**Materials provided:**
Definition decrypt_room_signing_key_aes256_gcm_roundtrip : Test := starting_in tt (
  let kek := replicate 32 7 in
  let nonce := replicate 12 9 in
  let aad := bytes_of "room-key:v1" in
  let plaintext := bytes_of "0xdeadbeefcafebabe" in
  let record := mkEncryptedKey room_id "0xroom" (toy_encrypt kek nonce aad plaintext)
                  "AES-256-GCM" 1 "kek-1" nonce aad in
  decrypted ← expect_ok "decrypt" (decrypt_room_signing_key_aes256_gcm record kek);
  assert_eq "plaintext" decrypted plaintext).

Definition decrypt_room_signing_key_fails_on_aad_mismatch : Test := starting_in tt (
  let kek := replicate 32 1 in
  let nonce := replicate 12 2 in
  let record := mkEncryptedKey room_id "0xroom"
                  (toy_encrypt kek nonce (bytes_of "aad-ok") (bytes_of "secret"))
                  "AES-256-GCM" 1 "kek-1" nonce (bytes_of "aad-bad") in
  err ← expect_err "aad mismatch" (lift_result (decrypt_room_signing_key_aes256_gcm record kek));
  assert "text" (contains "decrypt error" (settlement_error_text err)
                 || contains "aead" (settlement_error_text err))).

Definition settlement_service_loads_and_decrypts_active_room_key : Test := starting_in new_world (
  let kek := replicate 32 3 in
  let nonce := replicate 12 4 in
  let aad := bytes_of "room-key-aad" in
  let plaintext := bytes_of "room-private-key" in
  expect "insert" (zoom w_chain put_chain (upsert_room_signing_key_record
    (mkRoomSigningKeyRecord room_id "0xroom" (toy_encrypt kek nonce aad plaintext) "AES-256-GCM" 1
       "kek-1" nonce aad "active" 0 None None)));;
  found ← expect "decrypt" (load_room_signing_key_for_settlement room_id
    (λ kek_id, if decide (kek_id = "kek-1") then Some kek else None));
  handle ← expect_some "active key" found;
  assert_eq "address" (kh_address handle) "0xroom";;
  assert_eq "version" (kh_key_version handle) 1%Z;;
  assert_eq "bytes" (kh_private_key_bytes handle) plaintext).

(** ** Failed receipts *)

Definition records_of_hand : M World string (list SettlementRecordInsert) :=
  expect "list" (list_settlement_records_by_hand hand_id).
Definition has_record (p : SettlementRecordInsert → bool) (l : list SettlementRecordInsert) : bool :=
  existsb p l.

Definition mark_failed_receipts_for_manual_review_updates_only_failed_receipts : Test :=
  starting_in new_world (
    let plan_id := 500 in
    now ← now;
    expect "plan" (insert_settlement_plan
      (mkSettlementPlanRecordInsert plan_id room_id hand_id "created" ChipsOps.ZERO 10 (JObj [])
         now None));;
    expect "record1" (insert_settlement_record
      (mkSettlementRecordInsert 501 plan_id room_id hand_id (Some "0xfail") "failed" 1 (Some "old")
         now now));;
    expect "record2" (insert_settlement_record
      (mkSettlementRecordInsert 502 plan_id room_id hand_id (Some "0xok") "confirmed" 0 None now now));;
    updated ← expect "mark" (mark_failed_receipts_for_manual_review
      [mkReceipt "0xfail" TxFailed 0; mkReceipt "0xok" TxConfirmed 2] 2
      "manual review required after failed payout receipt");
    assert_eq "updated" updated 1%nat;;
    records ← records_of_hand;
    assert "failed" (has_record (λ r, bool_decide (sr_tx_hash r = Some "0xfail")
      && bool_decide (sr_settlement_status r = "manual_review_required")
      && bool_decide (sr_retry_count r = 2%Z)) records);;
    assert "ok" (has_record (λ r, bool_decide (sr_tx_hash r = Some "0xok")
      && bool_decide (sr_settlement_status r = "confirmed")) records)).

(** ** Numbers and call data *)

Definition parse_hex_u64_parses_evm_quantities : Test := starting_in tt (
  zero ← expect_ok "zero" (parse_hex_u64 "0x0");
  assert_eq "zero" zero 0;;
  sixteen ← expect_ok "sixteen" (parse_hex_u64 "0x10");
  assert_eq "sixteen" sixteen 16).

(** The hash and the call data as their own arguments. *)
#[local] Instance plain_abi : EvmAbi := {|
  Address := string;
  parse_address := Ok;
  encode_settle_batch to amounts id := Ok (flat_map bytes_of to ++ amounts ++ id);
  keccak256 := λ l, l;
|}.

Definition settlement_batch_id_is_stable_for_same_room_and_hand : Test := starting_in tt (
  let a := build_settlement_batch_id room_id hand_id in
  let b := build_settlement_batch_id room_id hand_id in
  assert_eq "ids" a b).

Definition batch_settlement_adapter_encodes_contract_call_data : Test := starting_in tt (
  let request := mkBatchRequest room_id hand_id
    [mkTransferRequest room_id hand_id 1 "0x0000000000000000000000000000000000000011" 7;
     mkTransferRequest room_id hand_id 2 "0x0000000000000000000000000000000000000022" 9] in
  data ← expect_ok "encode" (encode_batch_settlement_call request);
  assert "prefix" (String.prefix "0x" data);;
  assert "length" (10 <? String.length data)%nat).

(** ** The plan of a showdown *)

(** Two layers, of three and of two seats; one layer of two seats. *)
Definition side_pot_state : EngineState := pot_of room_id hand_id 240 [(0, 100); (1, 100); (2, 40)].
Definition even_state : EngineState := pot_of room_id hand_id 20 [(0, 10); (1, 10)].

Definition side_pot_showdown : M World string ShowdownInput :=
  board ← flat_hand "board" "AhKhQh2c3d";
  seat0 ← flat_hand "s0" "4c4d";
  seat1 ← flat_hand "s1" "AdAc";
  seat2 ← flat_hand "s2" "JhTh";
  mret (mkShowdownInput board [revealed 0 seat0; revealed 1 seat1; revealed 2 seat2]).
Definition tie_showdown : M World string ShowdownInput :=
  board ← flat_hand "board" "AhKhQhJhTh";
  seat0 ← flat_hand "s0" "2c3d";
  seat1 ← flat_hand "s1" "4s5c";
  mret (mkShowdownInput board [revealed 0 seat0; revealed 1 seat1]).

**About this task:** Line by line, retype the entire listing exactly.

**The answer:**
Definition decrypt_room_signing_key_aes256_gcm_roundtrip : Test := starting_in tt (
  let kek := replicate 32 7 in
  let nonce := replicate 12 9 in
  let aad := bytes_of "room-key:v1" in
  let plaintext := bytes_of "0xdeadbeefcafebabe" in
  let record := mkEncryptedKey room_id "0xroom" (toy_encrypt kek nonce aad plaintext)
                  "AES-256-GCM" 1 "kek-1" nonce aad in
  decrypted ← expect_ok "decrypt" (decrypt_room_signing_key_aes256_gcm record kek);
  assert_eq "plaintext" decrypted plaintext).

Definition decrypt_room_signing_key_fails_on_aad_mismatch : Test := starting_in tt (
  let kek := replicate 32 1 in
  let nonce := replicate 12 2 in
  let record := mkEncryptedKey room_id "0xroom"
                  (toy_encrypt kek nonce (bytes_of "aad-ok") (bytes_of "secret"))
                  "AES-256-GCM" 1 "kek-1" nonce (bytes_of "aad-bad") in
  err ← expect_err "aad mismatch" (lift_result (decrypt_room_signing_key_aes256_gcm record kek));
  assert "text" (contains "decrypt error" (settlement_error_text err)
                 || contains "aead" (settlement_error_text err))).

Definition settlement_service_loads_and_decrypts_active_room_key : Test := starting_in new_world (
  let kek := replicate 32 3 in
  let nonce := replicate 12 4 in
  let aad := bytes_of "room-key-aad" in
  let plaintext := bytes_of "room-private-key" in
  expect "insert" (zoom w_chain put_chain (upsert_room_signing_key_record
    (mkRoomSigningKeyRecord room_id "0xroom" (toy_encrypt kek nonce aad plaintext) "AES-256-GCM" 1
       "kek-1" nonce aad "active" 0 None None)));;
  found ← expect "decrypt" (load_room_signing_key_for_settlement room_id
    (λ kek_id, if decide (kek_id = "kek-1") then Some kek else None));
  handle ← expect_some "active key" found;
  assert_eq "address" (kh_address handle) "0xroom";;
  assert_eq "version" (kh_key_version handle) 1%Z;;
  assert_eq "bytes" (kh_private_key_bytes handle) plaintext).

(** ** Failed receipts *)

Definition records_of_hand : M World string (list SettlementRecordInsert) :=
  expect "list" (list_settlement_records_by_hand hand_id).
Definition has_record (p : SettlementRecordInsert → bool) (l : list SettlementRecordInsert) : bool :=
  existsb p l.

Definition mark_failed_receipts_for_manual_review_updates_only_failed_receipts : Test :=
  starting_in new_world (
    let plan_id := 500 in
    now ← now;
    expect "plan" (insert_settlement_plan
      (mkSettlementPlanRecordInsert plan_id room_id hand_id "created" ChipsOps.ZERO 10 (JObj [])
         now None));;
    expect "record1" (insert_settlement_record
      (mkSettlementRecordInsert 501 plan_id room_id hand_id (Some "0xfail") "failed" 1 (Some "old")
         now now));;
    expect "record2" (insert_settlement_record
      (mkSettlementRecordInsert 502 plan_id room_id hand_id (Some "0xok") "confirmed" 0 None now now));;
    updated ← expect "mark" (mark_failed_receipts_for_manual_review
      [mkReceipt "0xfail" TxFailed 0; mkReceipt "0xok" TxConfirmed 2] 2
      "manual review required after failed payout receipt");
    assert_eq "updated" updated 1%nat;;
    records ← records_of_hand;
    assert "failed" (has_record (λ r, bool_decide (sr_tx_hash r = Some "0xfail")
      && bool_decide (sr_settlement_status r = "manual_review_required")
      && bool_decide (sr_retry_count r = 2%Z)) records);;
    assert "ok" (has_record (λ r, bool_decide (sr_tx_hash r = Some "0xok")
      && bool_decide (sr_settlement_status r = "confirmed")) records)).

(** ** Numbers and call data *)

Definition parse_hex_u64_parses_evm_quantities : Test := starting_in tt (
  zero ← expect_ok "zero" (parse_hex_u64 "0x0");
  assert_eq "zero" zero 0;;
  sixteen ← expect_ok "sixteen" (parse_hex_u64 "0x10");
  assert_eq "sixteen" sixteen 16).

(** The hash and the call data as their own arguments. *)
#[local] Instance plain_abi : EvmAbi := {|
  Address := string;
  parse_address := Ok;
  encode_settle_batch to amounts id := Ok (flat_map bytes_of to ++ amounts ++ id);
  keccak256 := λ l, l;
|}.

Definition settlement_batch_id_is_stable_for_same_room_and_hand : Test := starting_in tt (
  let a := build_settlement_batch_id room_id hand_id in
  let b := build_settlement_batch_id room_id hand_id in
  assert_eq "ids" a b).

Definition batch_settlement_adapter_encodes_contract_call_data : Test := starting_in tt (
  let request := mkBatchRequest room_id hand_id
    [mkTransferRequest room_id hand_id 1 "0x0000000000000000000000000000000000000011" 7;
     mkTransferRequest room_id hand_id 2 "0x0000000000000000000000000000000000000022" 9] in
  data ← expect_ok "encode" (encode_batch_settlement_call request);
  assert "prefix" (String.prefix "0x" data);;
  assert "length" (10 <? String.length data)%nat).

(** ** The plan of a showdown *)

(** Two layers, of three and of two seats; one layer of two seats. *)
Definition side_pot_state : EngineState := pot_of room_id hand_id 240 [(0, 100); (1, 100); (2, 40)].
Definition even_state : EngineState := pot_of room_id hand_id 20 [(0, 10); (1, 10)].

Definition side_pot_showdown : M World string ShowdownInput :=
  board ← flat_hand "board" "AhKhQh2c3d";
  seat0 ← flat_hand "s0" "4c4d";
  seat1 ← flat_hand "s1" "AdAc";
  seat2 ← flat_hand "s2" "JhTh";
  mret (mkShowdownInput board [revealed 0 seat0; revealed 1 seat1; revealed 2 seat2]).
Definition tie_showdown : M World string ShowdownInput :=
  board ← flat_hand "board" "AhKhQhJhTh";
  seat0 ← flat_hand "s0" "2c3d";
  seat1 ← flat_hand "s1" "4s5c";
  mret (mkShowdownInput board [revealed 0 seat0; revealed 1 seat1]).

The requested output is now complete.